**Problem requirements:** Take the data from its first line. Print each line exactly until the line containing "(** The test is" has been printed too.

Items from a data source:
%%

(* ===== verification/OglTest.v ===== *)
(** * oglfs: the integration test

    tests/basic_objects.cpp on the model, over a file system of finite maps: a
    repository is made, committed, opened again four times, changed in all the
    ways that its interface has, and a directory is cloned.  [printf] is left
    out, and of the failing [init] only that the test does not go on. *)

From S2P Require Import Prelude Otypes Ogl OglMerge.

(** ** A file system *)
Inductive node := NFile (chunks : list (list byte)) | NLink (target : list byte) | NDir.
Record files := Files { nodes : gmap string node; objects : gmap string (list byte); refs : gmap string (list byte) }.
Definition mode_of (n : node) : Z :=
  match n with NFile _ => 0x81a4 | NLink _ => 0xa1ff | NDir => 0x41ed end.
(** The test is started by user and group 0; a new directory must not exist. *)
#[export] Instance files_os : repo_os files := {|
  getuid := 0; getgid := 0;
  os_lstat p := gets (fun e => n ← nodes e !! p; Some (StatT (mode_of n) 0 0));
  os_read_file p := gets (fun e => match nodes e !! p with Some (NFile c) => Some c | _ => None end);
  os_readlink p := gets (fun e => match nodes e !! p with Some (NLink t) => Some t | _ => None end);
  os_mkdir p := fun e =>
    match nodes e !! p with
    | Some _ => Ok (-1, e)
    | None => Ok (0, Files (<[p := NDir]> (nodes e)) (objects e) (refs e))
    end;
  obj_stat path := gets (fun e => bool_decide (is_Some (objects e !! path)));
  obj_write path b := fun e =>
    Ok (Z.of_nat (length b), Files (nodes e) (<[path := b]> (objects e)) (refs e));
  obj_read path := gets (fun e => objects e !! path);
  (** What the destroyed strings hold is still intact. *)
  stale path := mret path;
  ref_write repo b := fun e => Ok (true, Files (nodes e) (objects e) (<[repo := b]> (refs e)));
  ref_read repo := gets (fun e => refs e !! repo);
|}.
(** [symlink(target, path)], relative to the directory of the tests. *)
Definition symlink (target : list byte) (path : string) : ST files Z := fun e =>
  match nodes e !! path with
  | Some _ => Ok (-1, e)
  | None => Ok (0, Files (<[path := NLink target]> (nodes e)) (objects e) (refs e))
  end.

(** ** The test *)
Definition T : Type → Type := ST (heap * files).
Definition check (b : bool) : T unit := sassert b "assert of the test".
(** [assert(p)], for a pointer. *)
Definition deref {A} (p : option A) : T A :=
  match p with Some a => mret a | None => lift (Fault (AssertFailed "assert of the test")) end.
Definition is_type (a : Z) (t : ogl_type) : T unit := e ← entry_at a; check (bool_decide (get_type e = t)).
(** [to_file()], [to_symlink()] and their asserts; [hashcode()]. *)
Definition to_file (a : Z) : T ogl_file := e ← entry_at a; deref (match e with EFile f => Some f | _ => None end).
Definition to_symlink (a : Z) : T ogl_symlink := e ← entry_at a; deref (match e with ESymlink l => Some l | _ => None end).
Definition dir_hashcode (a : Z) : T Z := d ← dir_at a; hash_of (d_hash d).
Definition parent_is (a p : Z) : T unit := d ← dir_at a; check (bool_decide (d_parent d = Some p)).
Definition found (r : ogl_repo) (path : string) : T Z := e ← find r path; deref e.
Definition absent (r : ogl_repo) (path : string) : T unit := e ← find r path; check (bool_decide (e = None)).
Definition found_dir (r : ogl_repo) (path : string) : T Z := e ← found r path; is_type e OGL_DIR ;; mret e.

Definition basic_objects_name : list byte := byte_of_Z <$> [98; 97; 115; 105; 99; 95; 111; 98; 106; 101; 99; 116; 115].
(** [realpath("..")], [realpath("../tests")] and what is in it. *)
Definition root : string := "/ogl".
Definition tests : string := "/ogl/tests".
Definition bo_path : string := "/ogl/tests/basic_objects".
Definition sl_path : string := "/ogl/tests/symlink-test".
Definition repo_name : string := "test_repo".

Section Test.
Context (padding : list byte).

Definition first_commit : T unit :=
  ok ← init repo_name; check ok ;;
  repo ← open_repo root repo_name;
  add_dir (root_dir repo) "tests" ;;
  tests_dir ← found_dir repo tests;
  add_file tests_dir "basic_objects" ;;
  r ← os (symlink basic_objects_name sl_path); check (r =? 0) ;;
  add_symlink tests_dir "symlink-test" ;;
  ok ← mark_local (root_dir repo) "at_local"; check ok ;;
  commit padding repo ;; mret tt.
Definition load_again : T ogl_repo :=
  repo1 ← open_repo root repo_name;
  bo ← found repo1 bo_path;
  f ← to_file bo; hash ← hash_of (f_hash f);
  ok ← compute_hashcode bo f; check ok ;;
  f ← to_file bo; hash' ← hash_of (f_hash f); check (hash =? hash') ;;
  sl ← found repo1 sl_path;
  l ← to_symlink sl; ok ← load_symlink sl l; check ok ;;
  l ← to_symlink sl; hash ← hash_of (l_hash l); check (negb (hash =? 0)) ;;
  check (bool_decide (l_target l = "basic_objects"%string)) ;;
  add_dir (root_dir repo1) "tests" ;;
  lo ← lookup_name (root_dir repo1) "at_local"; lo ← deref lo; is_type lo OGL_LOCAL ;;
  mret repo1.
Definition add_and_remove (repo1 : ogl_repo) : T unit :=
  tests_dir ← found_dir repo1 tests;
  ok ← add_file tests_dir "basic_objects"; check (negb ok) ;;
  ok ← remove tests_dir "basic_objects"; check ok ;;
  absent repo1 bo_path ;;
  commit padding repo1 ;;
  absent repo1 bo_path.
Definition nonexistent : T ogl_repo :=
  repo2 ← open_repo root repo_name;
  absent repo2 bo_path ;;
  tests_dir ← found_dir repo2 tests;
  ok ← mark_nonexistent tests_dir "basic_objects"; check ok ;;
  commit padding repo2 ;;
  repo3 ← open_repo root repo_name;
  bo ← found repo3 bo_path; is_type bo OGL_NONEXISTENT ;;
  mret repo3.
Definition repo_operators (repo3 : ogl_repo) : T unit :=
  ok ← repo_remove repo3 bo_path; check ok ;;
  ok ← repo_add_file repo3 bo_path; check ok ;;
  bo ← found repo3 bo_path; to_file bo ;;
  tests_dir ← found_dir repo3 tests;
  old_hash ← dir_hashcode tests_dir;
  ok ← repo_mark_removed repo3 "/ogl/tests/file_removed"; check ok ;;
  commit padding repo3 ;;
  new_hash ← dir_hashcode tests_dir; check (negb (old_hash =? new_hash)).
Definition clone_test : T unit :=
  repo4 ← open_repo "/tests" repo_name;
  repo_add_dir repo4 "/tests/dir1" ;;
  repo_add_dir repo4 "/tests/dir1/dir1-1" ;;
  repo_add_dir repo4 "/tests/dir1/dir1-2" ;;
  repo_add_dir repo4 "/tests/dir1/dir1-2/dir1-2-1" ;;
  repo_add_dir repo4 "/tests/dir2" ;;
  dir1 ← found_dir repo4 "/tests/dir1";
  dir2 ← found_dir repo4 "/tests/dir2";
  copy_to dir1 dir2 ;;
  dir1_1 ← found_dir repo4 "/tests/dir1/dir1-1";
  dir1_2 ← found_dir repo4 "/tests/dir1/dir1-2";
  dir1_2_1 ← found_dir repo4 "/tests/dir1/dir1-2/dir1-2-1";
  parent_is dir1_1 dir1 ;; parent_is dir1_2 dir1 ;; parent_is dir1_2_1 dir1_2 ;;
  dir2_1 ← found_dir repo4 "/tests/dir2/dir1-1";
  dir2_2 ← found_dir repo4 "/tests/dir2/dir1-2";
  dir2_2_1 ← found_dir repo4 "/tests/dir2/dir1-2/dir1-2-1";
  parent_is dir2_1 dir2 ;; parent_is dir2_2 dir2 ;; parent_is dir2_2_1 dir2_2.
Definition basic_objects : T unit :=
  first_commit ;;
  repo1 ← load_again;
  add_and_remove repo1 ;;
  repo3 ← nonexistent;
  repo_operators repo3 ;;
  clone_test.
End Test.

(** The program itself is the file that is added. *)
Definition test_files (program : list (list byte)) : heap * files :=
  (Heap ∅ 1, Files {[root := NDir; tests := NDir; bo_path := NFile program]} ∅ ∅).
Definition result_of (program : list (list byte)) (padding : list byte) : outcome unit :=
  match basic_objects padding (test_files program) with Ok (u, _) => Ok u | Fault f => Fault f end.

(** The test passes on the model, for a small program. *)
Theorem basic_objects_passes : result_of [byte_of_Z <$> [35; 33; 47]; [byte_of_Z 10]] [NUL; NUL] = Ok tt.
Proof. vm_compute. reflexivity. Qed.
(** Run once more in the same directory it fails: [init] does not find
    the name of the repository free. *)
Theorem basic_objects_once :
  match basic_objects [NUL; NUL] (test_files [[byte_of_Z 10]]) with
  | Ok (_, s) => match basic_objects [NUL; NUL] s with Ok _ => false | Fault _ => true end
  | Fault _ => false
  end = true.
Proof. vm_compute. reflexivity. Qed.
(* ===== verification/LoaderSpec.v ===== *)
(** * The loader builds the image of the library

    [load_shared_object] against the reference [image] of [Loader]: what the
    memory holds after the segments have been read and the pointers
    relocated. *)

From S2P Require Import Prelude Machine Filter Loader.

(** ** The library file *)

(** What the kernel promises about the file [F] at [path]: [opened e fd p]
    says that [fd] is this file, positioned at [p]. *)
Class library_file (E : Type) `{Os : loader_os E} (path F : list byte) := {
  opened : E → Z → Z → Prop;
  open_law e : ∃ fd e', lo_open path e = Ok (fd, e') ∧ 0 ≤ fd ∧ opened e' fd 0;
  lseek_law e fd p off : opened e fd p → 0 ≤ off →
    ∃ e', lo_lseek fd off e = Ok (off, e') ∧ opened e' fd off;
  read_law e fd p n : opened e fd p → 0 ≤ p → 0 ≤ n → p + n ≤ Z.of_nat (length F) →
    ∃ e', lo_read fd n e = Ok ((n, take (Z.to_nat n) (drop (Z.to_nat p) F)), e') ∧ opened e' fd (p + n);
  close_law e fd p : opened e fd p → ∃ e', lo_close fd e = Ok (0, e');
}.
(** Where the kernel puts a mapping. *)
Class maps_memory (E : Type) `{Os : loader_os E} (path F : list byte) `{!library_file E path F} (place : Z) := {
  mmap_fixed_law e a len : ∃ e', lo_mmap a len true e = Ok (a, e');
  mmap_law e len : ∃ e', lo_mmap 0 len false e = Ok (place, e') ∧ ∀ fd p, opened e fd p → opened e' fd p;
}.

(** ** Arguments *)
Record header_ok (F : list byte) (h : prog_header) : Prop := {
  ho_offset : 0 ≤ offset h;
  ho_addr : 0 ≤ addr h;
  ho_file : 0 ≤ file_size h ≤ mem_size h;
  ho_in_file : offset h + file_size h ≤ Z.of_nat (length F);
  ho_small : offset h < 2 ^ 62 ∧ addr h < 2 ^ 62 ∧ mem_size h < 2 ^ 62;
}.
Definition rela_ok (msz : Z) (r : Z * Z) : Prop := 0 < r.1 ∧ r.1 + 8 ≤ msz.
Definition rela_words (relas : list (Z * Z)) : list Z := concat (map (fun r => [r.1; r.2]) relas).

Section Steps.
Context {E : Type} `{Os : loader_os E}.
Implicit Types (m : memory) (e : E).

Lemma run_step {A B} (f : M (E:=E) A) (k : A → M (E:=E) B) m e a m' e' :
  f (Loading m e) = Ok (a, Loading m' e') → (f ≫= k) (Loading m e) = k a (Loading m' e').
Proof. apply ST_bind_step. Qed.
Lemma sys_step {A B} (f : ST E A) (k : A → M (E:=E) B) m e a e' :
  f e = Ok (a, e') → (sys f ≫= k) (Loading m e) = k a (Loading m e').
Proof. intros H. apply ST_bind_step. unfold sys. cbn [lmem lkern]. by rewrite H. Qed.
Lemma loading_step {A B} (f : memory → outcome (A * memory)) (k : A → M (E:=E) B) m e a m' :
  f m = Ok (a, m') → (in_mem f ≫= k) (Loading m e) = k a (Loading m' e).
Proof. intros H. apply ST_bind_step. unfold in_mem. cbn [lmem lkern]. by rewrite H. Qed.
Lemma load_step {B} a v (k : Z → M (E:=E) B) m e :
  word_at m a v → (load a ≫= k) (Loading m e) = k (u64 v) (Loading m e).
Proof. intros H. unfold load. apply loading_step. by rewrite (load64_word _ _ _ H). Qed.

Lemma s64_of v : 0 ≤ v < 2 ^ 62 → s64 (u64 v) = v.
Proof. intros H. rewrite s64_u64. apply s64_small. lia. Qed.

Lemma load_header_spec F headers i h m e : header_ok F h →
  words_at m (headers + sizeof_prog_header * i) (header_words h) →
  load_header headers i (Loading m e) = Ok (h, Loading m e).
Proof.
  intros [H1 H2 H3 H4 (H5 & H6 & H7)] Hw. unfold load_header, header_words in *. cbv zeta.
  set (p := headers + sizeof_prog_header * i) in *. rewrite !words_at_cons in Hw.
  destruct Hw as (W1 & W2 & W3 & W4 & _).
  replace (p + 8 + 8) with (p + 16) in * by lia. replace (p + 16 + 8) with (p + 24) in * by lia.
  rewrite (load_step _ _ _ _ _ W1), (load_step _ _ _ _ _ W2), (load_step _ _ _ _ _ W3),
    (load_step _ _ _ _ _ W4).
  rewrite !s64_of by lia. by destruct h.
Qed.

%%

**Completed exercise:**
(* ===== verification/OglTest.v ===== *)
(** * oglfs: the integration test

    tests/basic_objects.cpp on the model, over a file system of finite maps: a
    repository is made, committed, opened again four times, changed in all the
    ways that its interface has, and a directory is cloned.  [printf] is left
    out, and of the failing [init] only that the test does not go on. *)

From S2P Require Import Prelude Otypes Ogl OglMerge.

(** ** A file system *)
Inductive node := NFile (chunks : list (list byte)) | NLink (target : list byte) | NDir.
Record files := Files { nodes : gmap string node; objects : gmap string (list byte); refs : gmap string (list byte) }.
Definition mode_of (n : node) : Z :=
  match n with NFile _ => 0x81a4 | NLink _ => 0xa1ff | NDir => 0x41ed end.
(** The test is started by user and group 0; a new directory must not exist. *)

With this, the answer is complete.